Properties of Glass :
1. On heating, glass becomes soft and can be moulded into any shape.
2. Density of glass depends upon its ingredients.
3. Glass is slow conductor of heat. On quick heating of cool glass or on quick cooling of hot glass, it cracks / breaks.
4. Being bad conductor of electricity, glass is used as insulator in electric appliances.
5. Being transparent, most of light passes through the glass. However, if there are oxides of either chromium, vanadium or iron in the glass, large amount of light is absorbed in glass.

Types of Glass and Uses:

  1. Silica glass : This is produced by using the silica. Items made up of silica glass show minimum expansion on heating. It is not affected by acid and alkali. Due to this, silica glass is used to produce laboratory glass-wares.
  2. Borosilicate glass : Borosilicate glass is produced by melting the mixture of sand, soda, boric acid and aluminium oxide. This glass does not show any effect on medicines. Hence, the bottles made up of borosilicate glass are used in pharmaceutical industry to store the medicines.
  3. Alkali silicate glass : Alkali silicate glass is produced by heating the mixture of sand and soda. As this glass is soluble in water, it called as ‘water glass’.

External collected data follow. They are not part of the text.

(* ===== verification/Outbox.v ===== *)
(** * From sealed plans to acknowledged rows

    The producer half of the ack protocol ([SeqAlloc] of
    [src/emit/pipeline/ack.rs]), row placement ([src/emit/pipeline/decode.rs])
    and the execution of a transaction's sealed plan
    ([src/emit/pipeline/reorder.rs]).  [System] runs the sink beside the
    collector of [Ack] and inserters that acknowledge rows in any grouping and
    order; a call that awaits is a point where they may step. *)
From S2P Require Import Prelude Pos Ack WalRecord HeapDecode Spill.
Import Schema HeapDecode Spill.

(** ** [SeqAlloc]: every operation takes and returns the events sent so far *)
Module SeqAlloc.
Import Ack.

Inductive Publish := Commit | Partial.

Record Held := MkHeld { h_registered : list AckEvent; h_placed : list AckEvent }.

Record SeqAlloc := MkAlloc { next : Z; held : option Held }.

Definition seqs (first : Z) : SeqAlloc := MkAlloc first None.

(** [SeqAlloc::held]. *)
Definition hold (a : SeqAlloc) : SeqAlloc := MkAlloc (next a) (Some (MkHeld [] [])).

Definition open (a : SeqAlloc) (tx : list AckEvent) (commit_lsn : Z) (publish : Publish) : SeqAlloc * list AckEvent * Z :=
  let seq := next a in
  let ev := Register seq commit_lsn (match publish with Commit => true | Partial => false end) in
  match held a with
  | Some h => (MkAlloc (uadd 64 seq 1) (Some (MkHeld (h_registered h ++ [ev]) (h_placed h))), tx, seq)
  | None => (MkAlloc (uadd 64 seq 1) None, tx ++ [ev], seq)
  end.

Definition place (a : SeqAlloc) (tx : list AckEvent) (seq rows : Z) : SeqAlloc * list AckEvent :=
  match held a with
  | Some h => (MkAlloc (next a) (Some (MkHeld (h_registered h) (h_placed h ++ [Placed seq rows]))), tx)
  | None => (a, tx ++ [Placed seq rows])
  end.

Definition mark (a : SeqAlloc) (tx : list AckEvent) (commit_lsn : Z) : SeqAlloc * list AckEvent :=
  let '(a, tx, seq) := open a tx commit_lsn Commit in place a tx seq 0.

Definition send_registered (a : SeqAlloc) (tx : list AckEvent) : SeqAlloc * list AckEvent :=
  match held a with
  | Some (MkHeld (ev :: evs) placed) => (MkAlloc (next a) (Some (MkHeld [] placed)), tx ++ [Batch (ev :: evs)])
  | _ => (a, tx)
  end.

Definition send_placed (a : SeqAlloc) (tx : list AckEvent) : SeqAlloc * list AckEvent :=
  match held a with
  | Some (MkHeld registered (ev :: evs)) => (MkAlloc (next a) (Some (MkHeld registered [])), tx ++ [Batch (ev :: evs)])
  | _ => (a, tx)
  end.

End SeqAlloc.

(** ** Row placement *)
Module Place.

(** What placement reads of a route: its delete-marker column. *)
Record RouteSnapshot := MkRoute { table : list Z; is_deleted : option (list Z) }.

Definition drops_deletes (r : RouteSnapshot) : bool := negb (is_some (is_deleted r)).

Record RoutedHeap := MkRouted { described : DescribedHeap; route : option RouteSnapshot; bytes : Z }.

Record CommittedTuple := MkCommitted { decoded : DecodedHeap; commit_ts : Z; commit_lsn : Z }.

Record RoutedRow := MkRow { seq : Z; rel : RelDescriptor; row_route : RouteSnapshot; committed : CommittedTuple }.

Definition DECODE_CHUNK_BYTES : Z := 4 * 2 ^ 20.

Section Place.

(** [gserialized_point_to_wkt]. *)
Context (gserialized_point_to_wkt : list Z -> option (list Z)).

Definition geography : list Z := [103; 101; 111; 103; 114; 97; 112; 104; 121].
Definition geometry : list Z := [103; 101; 111; 109; 101; 116; 114; 121].

Definition render_cell (attrs : list RelAttr) (idx : nat) (cell : option ColumnValue) : option ColumnValue :=
  match cell with
  | Some (PgPending t raw) =>
      let is_geo := existsb (fun att => negb (dropped att) && (attnum att - 1 =? Z.of_nat idx)
                       && bool_decide (type_name att = geography \/ type_name att = geometry)) attrs in
      if is_geo then match gserialized_point_to_wkt raw with Some text => Some (TextVal text) | None => cell end else cell
  | _ => cell
  end.

Definition render_ext_columns (attrs : list RelAttr) (columns : list (option ColumnValue)) : list (option ColumnValue) :=
  imap (render_cell attrs) columns.

Definition render_tuple (attrs : list RelAttr) (t : DecodedTuple) : DecodedTuple :=
  MkTuple (render_ext_columns attrs (columns t)) (partial t).

Definition render_heap (attrs : list RelAttr) (h : DecodedHeap) : DecodedHeap :=
  MkHeap (rfn h) (xid h) (source_lsn h) (op h) (render_tuple attrs <$> new h) (render_tuple attrs <$> old h).

Definition is_delete (h : DecodedHeap) : bool := match op h with Delete => true | _ => false end.

(** [place_rows]; [buf] the open chunk. *)
Fixpoint place_loop (snowflake : bool) (chunk_rows sq ts lsn : Z) (heaps : list RoutedHeap) (buf : list RoutedRow) (buf_bytes : Z)
    (staged : list (list RoutedRow)) (routed : Z) : list (list RoutedRow) * Z :=
  match heaps with
  | [] => (match buf with [] => staged | _ => staged ++ [buf] end, routed)
  | envelope :: heaps =>
      match route envelope with
      | None => place_loop snowflake chunk_rows sq ts lsn heaps buf buf_bytes staged routed
      | Some rt =>
          if negb snowflake && drops_deletes rt && is_delete (Spill.decoded (described envelope)) then
            place_loop snowflake chunk_rows sq ts lsn heaps buf buf_bytes staged routed
          else
            let buf_bytes := buf_bytes + bytes envelope in
            let rl := descriptor (described envelope) in
            let d := Spill.decoded (described envelope) in
            let d := if snowflake then d else render_heap (attributes rl) d in
            let '(tomb, d) := if negb snowflake && negb (drops_deletes rt) then take_key_change_tombstone d rl else (None, d) in
            let '(buf, routed) :=
              match tomb with
              | Some t => (buf ++ [MkRow sq rl rt (MkCommitted t ts lsn)], routed + 1)
              | None => (buf, routed)
              end in
            let buf := buf ++ [MkRow sq rl rt (MkCommitted d ts lsn)] in
            let routed := routed + 1 in
            if (chunk_rows <=? zlen buf) || (DECODE_CHUNK_BYTES <=? buf_bytes) then
              place_loop snowflake chunk_rows sq ts lsn heaps [] 0 (staged ++ [buf]) routed
            else place_loop snowflake chunk_rows sq ts lsn heaps buf buf_bytes staged routed
      end
  end.

Definition place_rows (staged : list (list RoutedRow)) (chunk_rows : Z) (snowflake : bool) (sq ts lsn : Z) (heaps : list RoutedHeap)
    : list (list RoutedRow) * Z :=
  place_loop snowflake chunk_rows sq ts lsn heaps [] 0 staged 0.

End Place.

End Place.

(** ** The outbox and plan execution *)
Module Outbox.
Import Ack(AckEvent(..)) SeqAlloc Place.

Record Outbox := MkOutbox { seqs : SeqAlloc; staged : list (list RoutedRow); staged_rows : Z; staged_bytes : Z }.

Definition boot : Outbox := MkOutbox (hold (SeqAlloc.seqs 0)) [] 0 0.

(** [ship] up to its channel send: registrations, then the staged chunks. *)
Definition ship_rows (o : Outbox) (tx : list AckEvent) : Outbox * list AckEvent * list (list RoutedRow) :=
  let '(a, tx) := send_registered (seqs o) tx in
  match staged o with
  | [] => (MkOutbox a [] (staged_rows o) (staged_bytes o), tx, [])
  | chunks => (MkOutbox a [] 0 0, tx, chunks)
  end.

(** The rest of [ship]: placements, once the rows are on the channel. *)
Definition ship_placed (o : Outbox) (tx : list AckEvent) : Outbox * list AckEvent :=
  let '(a, tx) := send_placed (seqs o) tx in (MkOutbox a (staged o) (staged_rows o) (staged_bytes o), tx).

Section Outbox.
Context (gserialized_point_to_wkt : list Z -> option (list Z)) (snowflake : bool) {E : Type}.

(** [dispatch_planned] on a non-empty slice, after admission; whether it ships. *)
Definition dispatch_planned (o : Outbox) (tx : list AckEvent) (chunk_rows : Z) (heaps : list RoutedHeap) (nbytes ts lsn : Z)
    (publish : Publish) : Outbox * list AckEvent * bool :=
  let '(a, tx, sq) := open (seqs o) tx lsn publish in
  let '(chunks, rows) := place_rows gserialized_point_to_wkt (staged o) chunk_rows snowflake sq ts lsn heaps in
  let '(a, tx) := place a tx sq rows in
  let o := MkOutbox a chunks (staged_rows o + rows) (staged_bytes o + nbytes) in
  (o, tx, (chunk_rows <=? staged_rows o) || (DECODE_CHUNK_BYTES <=? staged_bytes o)).

Definition mark_commit (o : Outbox) (tx : list AckEvent) (lsn : Z) : Outbox * list AckEvent :=
  let '(a, tx) := mark (seqs o) tx lsn in (MkOutbox a (staged o) (staged_rows o) (staged_bytes o), tx).

(** A catalog event or a truncate applies behind a fence. *)
Inductive Effect := Control (ev : E) | Truncate (h : RoutedHeap).

Inductive PlanItem := PControl (ev : E) | PHeap (h : RoutedHeap) | PTruncate (h : RoutedHeap).

(** The awaiting calls of the sink, in order. *)
Inductive Act :=
| ADispatch (heaps : list RoutedHeap) (nbytes ts lsn : Z) (publish : Publish)
| AShip
| AFlushAll
| AFenced (e : Effect)
| AMark (lsn : Z).

(** [barrier_fence] without its last wait, which [AFenced] starts with. *)
Definition barrier_fence : list Act := [AShip; AFlushAll; AShip].

(** [execute_plan]'s loop, and whether its last dispatch published. *)
Fixpoint plan_loop (batch_rows batch_bytes ts lsn : Z) (items : list PlanItem) (pending : list RoutedHeap) (pending_bytes : Z)
    : list Act * bool :=
  let go := plan_loop batch_rows batch_bytes ts lsn in
  let fenced e items :=
    let '(acts, published) := go items [] 0 in
    (ADispatch pending pending_bytes ts lsn Partial :: barrier_fence ++ AFenced e :: acts, published) in
  match items with
  | [] => ([ADispatch pending pending_bytes ts lsn Commit], match pending with [] => false | _ => true end)
  | PControl c :: items => fenced (Control c) items
  | PTruncate h :: items => fenced (Truncate h) items
  | PHeap h :: items =>
      let pending := pending ++ [h] in
      let pending_bytes := pending_bytes + bytes h in
      if (batch_rows <=? zlen pending) || (batch_bytes <=? pending_bytes) then
        let '(acts, published) := go items [] 0 in (ADispatch pending pending_bytes ts lsn Partial :: acts, published)
      else go items pending pending_bytes
  end.

Definition execute_plan (batch_rows batch_bytes ts lsn : Z) (items : list PlanItem) : list Act * bool :=
  plan_loop batch_rows batch_bytes ts lsn items [] 0.

(** A commit with its plan if it buffered anything, an abort, or the end of a
    record batch. *)
Inductive Unit_ := UCommit (ts lsn : Z) (plan : option (list PlanItem)) | UAbort (lsn : Z) | UEnd.

Definition on_commit (batch_rows batch_bytes ts lsn : Z) (plan : option (list PlanItem)) : list Act :=
  let '(acts, published) := match plan with Some items => execute_plan batch_rows batch_bytes ts lsn items | None => ([], false) end in
  acts ++ (if published then [] else [AMark lsn]).

Definition unit_acts (batch_rows batch_bytes : Z) (u : Unit_) : list Act :=
  match u with
  | UCommit ts lsn plan => on_commit batch_rows batch_bytes ts lsn plan
  | UAbort lsn => [AMark lsn]
  | UEnd => [AShip]
  end.

(** ** The sink, the collector and the inserters *)
Record Sys := MkSys
  { prog : list Act;               (* what the sink has left to do *)
    mid : bool;                    (* its rows are on the channel, their placements not yet sent *)
    out : Outbox;
    sent : list AckEvent;          (* every event sent to the collector *)
    seen : nat;                    (* how many it has processed *)
    unacked : list Z;              (* the seqs of the rows sent and not acknowledged *)
    log : list (RoutedRow + Effect) }.  (* rows sent and effects applied, in order *)

Definition start (acts : list Act) : Sys := MkSys acts false boot [] 0 [] [].

Definition collector (ack0 : Z) (s : Sys) : Ack.AckState := Ack.collect (Ack.new ack0 None) (take (seen s) (sent s)).

Definition tags (rows : list RoutedRow) : list Z := map seq rows.

Definition rows_of (counts : list (Z * Z)) : list Z := concat (map (fun c => zrep c.2 c.1) counts).

(** [ack0] is the resume position the collector starts from.  Admission, at a
    dispatch or while planning, ships when the memory pool is short. *)
Inductive step (ack0 : Z) : Sys -> Sys -> Prop :=
| s_dispatch_empty nb ts lsn pub p o tx n un lg :
    step ack0 (MkSys (ADispatch [] nb ts lsn pub :: p) false o tx n un lg) (MkSys p false o tx n un lg)
| s_admit_ship p o tx n un lg :
    step ack0 (MkSys p false o tx n un lg) (MkSys (AShip :: p) false o tx n un lg)
| s_dispatch chunk_rows h hs nb ts lsn pub p o tx n un lg o' tx' ships :
    dispatch_planned o tx chunk_rows (h :: hs) nb ts lsn pub = (o', tx', ships) ->
    step ack0 (MkSys (ADispatch (h :: hs) nb ts lsn pub :: p) false o tx n un lg)
      (MkSys (if ships then AShip :: p else p) false o' tx' n un lg)
| s_ship_rows p o tx n un lg o' tx' chunks :
    ship_rows o tx = (o', tx', chunks) ->
    step ack0 (MkSys (AShip :: p) false o tx n un lg) (MkSys (AShip :: p) true o' tx' n (un ++ tags (concat chunks)) (lg ++ map inl (concat chunks)))
| s_ship_placed p o tx n un lg o' tx' :
    ship_placed o tx = (o', tx') -> step ack0 (MkSys (AShip :: p) true o tx n un lg) (MkSys p false o' tx' n un lg)
| s_flush_all p o tx n un lg :
    step ack0 (MkSys (AFlushAll :: p) false o tx n un lg) (MkSys p false o tx n un lg)
| s_fenced e p o tx n un lg :
    next (seqs o) <= Pos.get (Ack.frontier_cell (Ack.collect (Ack.new ack0 None) (take n tx))) ->
    step ack0 (MkSys (AFenced e :: p) false o tx n un lg) (MkSys p false o tx n un (lg ++ [inr e]))
| s_mark lsn p o tx n un lg o' tx' :
    mark_commit o tx lsn = (o', tx') -> step ack0 (MkSys (AMark lsn :: p) false o tx n un lg) (MkSys p false o' tx' n un lg)
| s_collect p md o tx n un lg :
    (n < length tx)%nat -> step ack0 (MkSys p md o tx n un lg) (MkSys p md o tx (S n) un lg)
| s_ack counts rest p md o tx n un lg :
    counts <> [] -> Forall (fun c => 0 < c.2) counts -> un ≡ₚ rows_of counts ++ rest ->
    step ack0 (MkSys p md o tx n un lg) (MkSys p md o (tx ++ [Acked counts]) n rest lg)
| s_trailing lsn p o tx n un lg :
    step ack0 (MkSys p false o tx n un lg) (MkSys p false o (tx ++ [Trailing lsn]) n un lg).

End Outbox.

End Outbox.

  4. Lead glass : Lead glass is produced by melting the mixture of sand, soda, limestone and lead oxide. Being very clear / transparent, it is used in manufacturing of light bulbs, tubes, etc.
  5. Optical glass : Optical glass is produced from the mixture of sand, soda, limestone, barium oxide and boron. This type of pure glass is useful in production of spectacles, lenses, microscopic lenses, etc.
  6. Coloured glass : Soda lime glass is colorless. So as to impart a desired colour, oxide of specific metal is mixed during manufacturing process. eg. Ferrous oxide is mixed to get bluish green glass and copper oxide to get red glass.
  7. Processed glass : So as to improve the quality and utility, some processing is performed on glass and various types like reinforced glass, plain glass, fiber glass, fen glass, translucent glass, etc. are produced.